MATERIAL FOR THIS EXERCISE:

(* ===== verification/Receiving.v ===== *)
(** * Receiving: theorems

    What becomes of a fetched blob: stored once, authenticated first, and acknowledged
    whatever happens. *)

From S2P Require Import Prelude PyStr Json JsonProps Primitives Dict Encoding Sql Store StoreProps Backend ClientState Sync Client ClientProps ClientRuns QuietOps.
From S2P Require Identity Kdf Card Devices DeviceChannel History Session Protocol X3dh.

(** ** A message is stored once *)

(** A row that already holds the message with this envelope id. *)
Definition holds_envelope (id eid : string) (r : message_row) : bool :=
  String.eqb (mr_identity r) id && sql_eq (mr_remote r) (Some eid) && (String.eqb "received" "" || String.eqb (mr_direction r) "received").

Section messages.
Context {C : Crypto} {L : CryptoLaws C} {Zl : Zlib} {N : Type} {P : Pool N}.

Lemma find_by_remote_run id eid s :
  find_by_remote_id id (JStr eid) "received" s
  = (match List.find (holds_envelope id eid) (messages s) with
     | None => Ok None
     | Some r => let? m := message_from_row (store_key s) r in Ok (Some m)
     end, s).
Proof using.
  unfold find_by_remote_id. cbn [sql_text]. rewrite se_lift_run. unfold one_message. rewrite se_get_run.
  unfold holds_envelope. destruct (List.find _ _); [|done].
  unfold se_bind, se_lift. by destruct (message_from_row _ _).
Qed.
Lemma find_none {A} (f : A → bool) l : existsb f l = false → List.find f l = None.
Proof using. induction l as [|x l IH]; [done|]. cbn. destruct (f x); [done|]. cbn. auto. Qed.
Lemma find_snoc {A} (f : A → bool) l x : existsb f l = false → f x = true → List.find f (l ++ [x]) = Some x.
Proof using. induction l as [|y l IH]; cbn; [by intros _ ->|]. destruct (f y); [done|]. cbn. auto. Qed.
Lemma find_some {A} (f : A → bool) l : existsb f l = true → ∃ x, List.find f l = Some x.
Proof using. induction l as [|y l IH]; [done|]. cbn. destruct (f y); [eauto|]. cbn. auto. Qed.

Lemma send_receipt_result k of_id kind (c : Client N) r c' :
  send_receipt k of_id kind c = (r, c') → r = Ok tt ∨ ∃ e, r = Err e ∧ isa_Exception e = false.
Proof using.
  unfold send_receipt. intros [(e & E & _)|(id & c1 & _ & E)]%se_bind_inv.
  { unfold new_id in E. by apply se_bind_inv in E as [(e' & E & _)|(? & ? & _ & E)]. }
  apply se_bind_inv in E as [(e & E & _)|(now & c2 & _ & E)]; [done|]. unfold se_try in E.
  destruct (deliver_receipt _ _ _) as [[u|e] c3]; [injection E as <- _; by left|].
  destruct (isa_Exception e) eqn:He; injection E as <- _; eauto.
Qed.

(** The row a received message becomes. *)
Lemma received_row key n1 n2 id mid contact_id kind body eid ts :
  length key = 32%nat → length n1 = 12%nat → length n2 = 12%nat → wf_json utf8_str body → int64 ts = true →
  let m := received_message id mid contact_id (JStr kind) body (JStr eid) ts in
  ∃ row, message_to_row key n1 n2 m = Ok row ∧ message_from_row key row = Ok m ∧ is_message mid row = true ∧
    holds_envelope id eid row = true.
Proof using L.
  intros Hk Hn1 Hn2 Hb Hts m.
  assert (storable_message m) as Hm.
  { split_and!; [by eexists..|by exists (Some eid)|by exists (Some "received"%string)|done|done|done]. }
  destruct (message_row_reads key n1 n2 m Hk Hn1 Hn2 Hm) as (row & E & Hid & R & _). exists row. split_and!; [done..|].
  unfold message_from_row in R. apply res_bind_Ok in R as (b1 & _ & R). apply res_bind_Ok in R as (b2 & _ & R).
  injection R as _ Hi _ Hd _ _ Hr _ _ _. unfold holds_envelope. rewrite Hi, Hd, String.eqb_refl.
  destruct (mr_remote row) as [t|]; cbn in Hr; [injection Hr as ->|done]. cbn. by rewrite String.eqb_refl.
Qed.

(** Reading by envelope id: the client does not change. *)
Lemma known_run eid (c : Client N) :
  on_store (find_by_remote_id (me c) (JStr eid) "received") c
  = (match List.find (holds_envelope (me c) eid) (messages (cl_store c)) with
     | None => Ok None
     | Some r => let? m := message_from_row (store_key (cl_store c)) r in Ok (Some m)
     end, c).
Proof using. apply on_store_read, find_by_remote_run. Qed.
Lemma process_known k kind eid body ts (c : Client N) r :
  eid ≠ ""%string → List.find (holds_envelope (me c) eid) (messages (cl_store c)) = Some r →
  process_message k kind (JStr eid) body ts c
  = (match message_from_row (store_key (cl_store c)) r with Ok _ => Ok None | Err e => Err e end, c).
Proof using.
  intros He Hr. unfold process_message. cbn [truthy]. rewrite (proj2 (String.eqb_neq _ _) He). cbn [negb].
  rewrite se_get_run. unfold se_bind. rewrite known_run, Hr. by destruct (message_from_row _ _).
Qed.
(** [add_message_] of a new received message appends its row. *)
Lemma add_received_run mid k kind body eid ts (c : Client N) :
  wf_store (cl_store c) → existsb (is_message mid) (messages (cl_store c)) = false →
  wf_json utf8_str body → int64 ts = true →
  let m := received_message (me c) mid (c_id k) (JStr kind) body (JStr eid) ts in
  ∃ row c', add_message_ m c = (Ok tt, c') ∧ cl_identity c' = cl_identity c ∧
    store_key (cl_store c') = store_key (cl_store c) ∧ messages (cl_store c') = messages (cl_store c) ++ [row] ∧
    message_from_row (store_key (cl_store c)) row = Ok m ∧ is_message mid row = true ∧
    holds_envelope (me c) eid row = true.
Proof using L.
  intros Hwf Hnew Hb Hts m. unfold add_message_. erewrite se_bind_run by reflexivity. erewrite se_bind_run by reflexivity.
  match goal with |- context [add_message ?a ?b m] => set (n1 := a); set (n2 := b) end.
  assert (length n1 = 12%nat ∧ length n2 = 12%nat) as [Hn1 Hn2] by (unfold n1, n2; by rewrite !length_map, !length_seq).
  destruct (received_row (store_key (cl_store c)) n1 n2 (me c) mid (c_id k) kind body eid ts (ws_key _ Hwf) Hn1 Hn2 Hb Hts)
    as (row & E & R & Hid & Henv).
  exists row. unfold m, on_store. cbn [cl_store set_env]. rewrite (add_message_run _ _ _ _ _ E). cbn [m_id received_message].
  rewrite (upsert_new _ _ _ _ Hnew). eexists. split; [reflexivity|]. by split_and!.
Qed.

(** A message envelope whose id is not known yet. *)
Lemma process_new k kind eid body ts (c : Client N) mid c1 r c' :
  wf_store (cl_store c) → eid ≠ ""%string → wf_json utf8_str body → int64 ts = true → ts ≠ 0 →
  new_id c = (Ok mid, c1) → existsb (is_message mid) (messages (cl_store c)) = false →
  existsb (holds_envelope (me c) eid) (messages (cl_store c)) = false →
  process_message k (JStr kind) (JStr eid) body (JInt ts) c = (r, c') →
  let m := received_message (me c) mid (c_id k) (JStr kind) body (JStr eid) ts in
  ∃ row, messages (cl_store c') = messages (cl_store c) ++ [row] ∧
    message_from_row (store_key (cl_store c')) row = Ok m ∧ holds_envelope (me c') eid row = true ∧
    (r = Ok (Some m) ∨ ∃ e, r = Err e ∧ isa_Exception e = false).
Proof using L.
  intros Hwf He Hb Hi Hts Hid Hnew Hex E m. revert E. unfold process_message. cbn [truthy].
  rewrite (proj2 (String.eqb_neq _ _) He). cbn [negb].
  rewrite se_get_run. erewrite se_bind_run by (rewrite known_run, (find_none _ _ Hex); reflexivity). cbv beta iota.
  pose proof (new_id_q c) as Hq. rewrite Hid in Hq. destruct Hq as (Hi1 & Hk1 & Hm1). cbn [snd] in *.
  rewrite (se_bind_run _ _ _ _ _ Hid). rewrite (proj2 (Z.eqb_neq _ 0) Hts). cbn [negb to_int]. rewrite se_lift_run.
  assert (wf_store (cl_store c1)) as Hwf1.
  { pose proof (new_id_ok c) as H. rewrite Hid in H. destruct H as (_ & [H _] & _). auto. }
  assert (me c1 = me c) as Hme by (unfold me; by rewrite Hi1).
  destruct (add_received_run mid k kind body eid ts c1) as (row & c2 & E2 & Hi2 & Hk2 & Hm2 & R & Hrid & Henv);
    [done|by rewrite Hm1|done|done|].
  rewrite Hme in E2, R, Henv. fold m in E2, R. rewrite (se_bind_run _ _ _ _ _ E2). rewrite Hm1 in Hm2.
  assert (∀ c3, quiet c2 c3 → messages (cl_store c3) = messages (cl_store c) ++ [row] ∧
            message_from_row (store_key (cl_store c3)) row = Ok m ∧ holds_envelope (me c3) eid row = true) as Hdone.
  { intros c3 (Hi3 & Hk3 & Hm3). split_and!; [by rewrite Hm3|by rewrite Hk3, Hk2|].
    unfold me. by rewrite Hi3, Hi2, Hi1. }
  intros [(e & E & ->)|([] & c3 & E & E')]%se_bind_inv; pose proof (send_receipt_q k (JStr eid) "delivered" c2) as Hq;
    rewrite E in Hq; cbn [snd] in Hq; destruct (Hdone _ Hq) as (H1 & H2 & H3).
  - exists row. split_and!; [done..|]. right. exists e. split; [done|].
    by apply send_receipt_result in E as [E|(e' & [= ->] & ?)].
  - erewrite on_store_read in E'; [injection E' as <- <-|apply get_message_run].
    exists row. split_and!; [done..|]. left. rewrite H1, (find_snoc (is_message mid)) by done. by rewrite H2.
Qed.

PROBLEM REQUIREMENTS:
What you give back should be exactly the lines of the data above from the line with "Section messages." through the line with "[x]) = Some x.", both of those included, and nothing more.

SOLUTION TO THIS PROBLEM:
Section messages.
Context {C : Crypto} {L : CryptoLaws C} {Zl : Zlib} {N : Type} {P : Pool N}.

Lemma find_by_remote_run id eid s :
  find_by_remote_id id (JStr eid) "received" s
  = (match List.find (holds_envelope id eid) (messages s) with
     | None => Ok None
     | Some r => let? m := message_from_row (store_key s) r in Ok (Some m)
     end, s).
Proof using.
  unfold find_by_remote_id. cbn [sql_text]. rewrite se_lift_run. unfold one_message. rewrite se_get_run.
  unfold holds_envelope. destruct (List.find _ _); [|done].
  unfold se_bind, se_lift. by destruct (message_from_row _ _).
Qed.
Lemma find_none {A} (f : A → bool) l : existsb f l = false → List.find f l = None.
Proof using. induction l as [|x l IH]; [done|]. cbn. destruct (f x); [done|]. cbn. auto. Qed.
Lemma find_snoc {A} (f : A → bool) l x : existsb f l = false → f x = true → List.find f (l ++ [x]) = Some x.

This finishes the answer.